* **REQUIREMENT**
Your answer should be the lines from the start of the records through the line with "intros Hfuel.", copied word for word.

* **GIVEN INFORMATION**

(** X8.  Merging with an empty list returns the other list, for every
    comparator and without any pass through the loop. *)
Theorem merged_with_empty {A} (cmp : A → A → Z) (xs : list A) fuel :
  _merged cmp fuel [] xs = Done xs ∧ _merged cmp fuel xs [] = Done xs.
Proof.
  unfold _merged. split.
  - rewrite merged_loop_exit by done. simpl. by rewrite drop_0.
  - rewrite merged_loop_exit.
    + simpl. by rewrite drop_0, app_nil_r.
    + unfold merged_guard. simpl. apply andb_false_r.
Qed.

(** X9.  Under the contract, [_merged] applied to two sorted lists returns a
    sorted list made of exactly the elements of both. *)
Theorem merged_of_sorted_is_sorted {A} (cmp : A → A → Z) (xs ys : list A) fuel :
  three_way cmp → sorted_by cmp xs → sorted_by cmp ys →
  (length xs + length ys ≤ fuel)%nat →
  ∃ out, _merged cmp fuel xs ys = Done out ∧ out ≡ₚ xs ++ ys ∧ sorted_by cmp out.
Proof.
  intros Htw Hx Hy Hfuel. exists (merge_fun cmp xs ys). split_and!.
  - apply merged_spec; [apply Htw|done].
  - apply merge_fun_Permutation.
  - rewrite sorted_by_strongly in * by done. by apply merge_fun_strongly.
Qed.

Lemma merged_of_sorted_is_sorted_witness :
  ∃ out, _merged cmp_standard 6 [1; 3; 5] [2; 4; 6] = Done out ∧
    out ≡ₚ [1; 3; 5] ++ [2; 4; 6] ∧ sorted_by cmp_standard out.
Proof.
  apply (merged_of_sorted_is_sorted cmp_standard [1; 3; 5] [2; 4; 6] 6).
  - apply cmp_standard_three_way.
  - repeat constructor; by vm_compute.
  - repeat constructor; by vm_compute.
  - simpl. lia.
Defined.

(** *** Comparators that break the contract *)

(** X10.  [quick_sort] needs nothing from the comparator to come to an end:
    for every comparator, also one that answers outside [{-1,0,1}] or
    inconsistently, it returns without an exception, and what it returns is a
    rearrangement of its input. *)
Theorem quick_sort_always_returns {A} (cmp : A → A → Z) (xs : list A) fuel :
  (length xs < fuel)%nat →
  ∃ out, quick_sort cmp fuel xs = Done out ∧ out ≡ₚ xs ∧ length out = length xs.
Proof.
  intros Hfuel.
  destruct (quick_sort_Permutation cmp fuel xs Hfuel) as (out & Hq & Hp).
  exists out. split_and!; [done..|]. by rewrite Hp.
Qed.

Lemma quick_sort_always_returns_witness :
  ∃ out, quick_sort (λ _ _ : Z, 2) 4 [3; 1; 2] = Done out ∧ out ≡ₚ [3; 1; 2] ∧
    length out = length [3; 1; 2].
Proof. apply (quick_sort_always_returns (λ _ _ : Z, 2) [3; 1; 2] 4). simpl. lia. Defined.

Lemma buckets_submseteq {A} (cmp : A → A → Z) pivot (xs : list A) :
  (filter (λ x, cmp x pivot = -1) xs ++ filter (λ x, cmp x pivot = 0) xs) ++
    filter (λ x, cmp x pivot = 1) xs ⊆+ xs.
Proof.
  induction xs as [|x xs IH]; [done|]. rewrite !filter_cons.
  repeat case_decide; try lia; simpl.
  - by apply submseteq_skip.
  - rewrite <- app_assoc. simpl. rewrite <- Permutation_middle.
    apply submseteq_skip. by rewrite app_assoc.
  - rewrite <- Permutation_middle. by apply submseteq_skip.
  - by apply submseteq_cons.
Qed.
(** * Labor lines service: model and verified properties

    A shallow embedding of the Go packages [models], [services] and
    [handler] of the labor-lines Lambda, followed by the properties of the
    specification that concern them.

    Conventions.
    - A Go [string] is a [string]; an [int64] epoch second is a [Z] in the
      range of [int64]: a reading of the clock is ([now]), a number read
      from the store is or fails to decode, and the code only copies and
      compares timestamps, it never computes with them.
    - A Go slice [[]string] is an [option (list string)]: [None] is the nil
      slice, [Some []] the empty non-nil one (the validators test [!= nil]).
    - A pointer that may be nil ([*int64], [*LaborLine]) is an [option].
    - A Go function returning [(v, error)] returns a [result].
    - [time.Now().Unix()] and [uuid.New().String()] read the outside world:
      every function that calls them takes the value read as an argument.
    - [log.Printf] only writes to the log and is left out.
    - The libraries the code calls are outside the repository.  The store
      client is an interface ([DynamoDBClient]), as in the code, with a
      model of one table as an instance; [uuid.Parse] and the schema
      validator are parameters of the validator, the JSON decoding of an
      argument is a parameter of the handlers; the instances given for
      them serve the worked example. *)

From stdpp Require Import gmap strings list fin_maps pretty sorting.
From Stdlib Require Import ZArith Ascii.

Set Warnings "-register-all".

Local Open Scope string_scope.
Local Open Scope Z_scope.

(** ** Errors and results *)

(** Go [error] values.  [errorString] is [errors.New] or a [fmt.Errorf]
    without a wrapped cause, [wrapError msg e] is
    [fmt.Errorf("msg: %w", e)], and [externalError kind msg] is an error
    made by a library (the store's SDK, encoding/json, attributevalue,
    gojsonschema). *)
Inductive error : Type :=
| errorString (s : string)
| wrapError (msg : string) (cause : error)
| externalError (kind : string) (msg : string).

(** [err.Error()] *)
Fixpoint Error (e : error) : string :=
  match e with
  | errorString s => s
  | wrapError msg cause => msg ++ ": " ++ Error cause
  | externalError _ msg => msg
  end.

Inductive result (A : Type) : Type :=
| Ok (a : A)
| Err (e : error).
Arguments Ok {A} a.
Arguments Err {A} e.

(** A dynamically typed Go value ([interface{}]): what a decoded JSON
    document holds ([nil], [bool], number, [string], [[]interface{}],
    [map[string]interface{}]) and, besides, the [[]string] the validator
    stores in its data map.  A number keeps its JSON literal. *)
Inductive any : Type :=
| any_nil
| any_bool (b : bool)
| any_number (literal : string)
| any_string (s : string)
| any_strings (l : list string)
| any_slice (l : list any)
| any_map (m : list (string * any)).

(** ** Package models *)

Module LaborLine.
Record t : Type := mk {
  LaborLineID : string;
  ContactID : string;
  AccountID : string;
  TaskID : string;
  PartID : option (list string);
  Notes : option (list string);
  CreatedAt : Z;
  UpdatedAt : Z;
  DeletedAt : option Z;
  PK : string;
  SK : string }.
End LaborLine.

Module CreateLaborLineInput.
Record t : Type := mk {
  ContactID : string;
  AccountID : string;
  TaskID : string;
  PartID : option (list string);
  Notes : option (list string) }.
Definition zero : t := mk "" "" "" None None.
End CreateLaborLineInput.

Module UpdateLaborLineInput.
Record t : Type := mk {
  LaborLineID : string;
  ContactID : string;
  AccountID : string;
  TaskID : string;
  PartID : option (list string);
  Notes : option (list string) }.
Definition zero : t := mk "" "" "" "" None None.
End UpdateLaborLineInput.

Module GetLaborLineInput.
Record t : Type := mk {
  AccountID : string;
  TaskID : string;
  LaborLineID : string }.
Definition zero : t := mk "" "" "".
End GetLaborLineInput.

* **SOLVED PROBLEM**
(** X8.  Merging with an empty list returns the other list, for every
    comparator and without any pass through the loop. *)
Theorem merged_with_empty {A} (cmp : A → A → Z) (xs : list A) fuel :
  _merged cmp fuel [] xs = Done xs ∧ _merged cmp fuel xs [] = Done xs.
Proof.
  unfold _merged. split.
  - rewrite merged_loop_exit by done. simpl. by rewrite drop_0.
  - rewrite merged_loop_exit.
    + simpl. by rewrite drop_0, app_nil_r.
    + unfold merged_guard. simpl. apply andb_false_r.
Qed.

(** X9.  Under the contract, [_merged] applied to two sorted lists returns a
    sorted list made of exactly the elements of both. *)
Theorem merged_of_sorted_is_sorted {A} (cmp : A → A → Z) (xs ys : list A) fuel :
  three_way cmp → sorted_by cmp xs → sorted_by cmp ys →
  (length xs + length ys ≤ fuel)%nat →
  ∃ out, _merged cmp fuel xs ys = Done out ∧ out ≡ₚ xs ++ ys ∧ sorted_by cmp out.
Proof.
  intros Htw Hx Hy Hfuel. exists (merge_fun cmp xs ys). split_and!.
  - apply merged_spec; [apply Htw|done].
  - apply merge_fun_Permutation.
  - rewrite sorted_by_strongly in * by done. by apply merge_fun_strongly.
Qed.

Lemma merged_of_sorted_is_sorted_witness :
  ∃ out, _merged cmp_standard 6 [1; 3; 5] [2; 4; 6] = Done out ∧
    out ≡ₚ [1; 3; 5] ++ [2; 4; 6] ∧ sorted_by cmp_standard out.
Proof.
  apply (merged_of_sorted_is_sorted cmp_standard [1; 3; 5] [2; 4; 6] 6).
  - apply cmp_standard_three_way.
  - repeat constructor; by vm_compute.
  - repeat constructor; by vm_compute.
  - simpl. lia.
Defined.

(** *** Comparators that break the contract *)

(** X10.  [quick_sort] needs nothing from the comparator to come to an end:
    for every comparator, also one that answers outside [{-1,0,1}] or
    inconsistently, it returns without an exception, and what it returns is a
    rearrangement of its input. *)
Theorem quick_sort_always_returns {A} (cmp : A → A → Z) (xs : list A) fuel :
  (length xs < fuel)%nat →
  ∃ out, quick_sort cmp fuel xs = Done out ∧ out ≡ₚ xs ∧ length out = length xs.
Proof.
  intros Hfuel.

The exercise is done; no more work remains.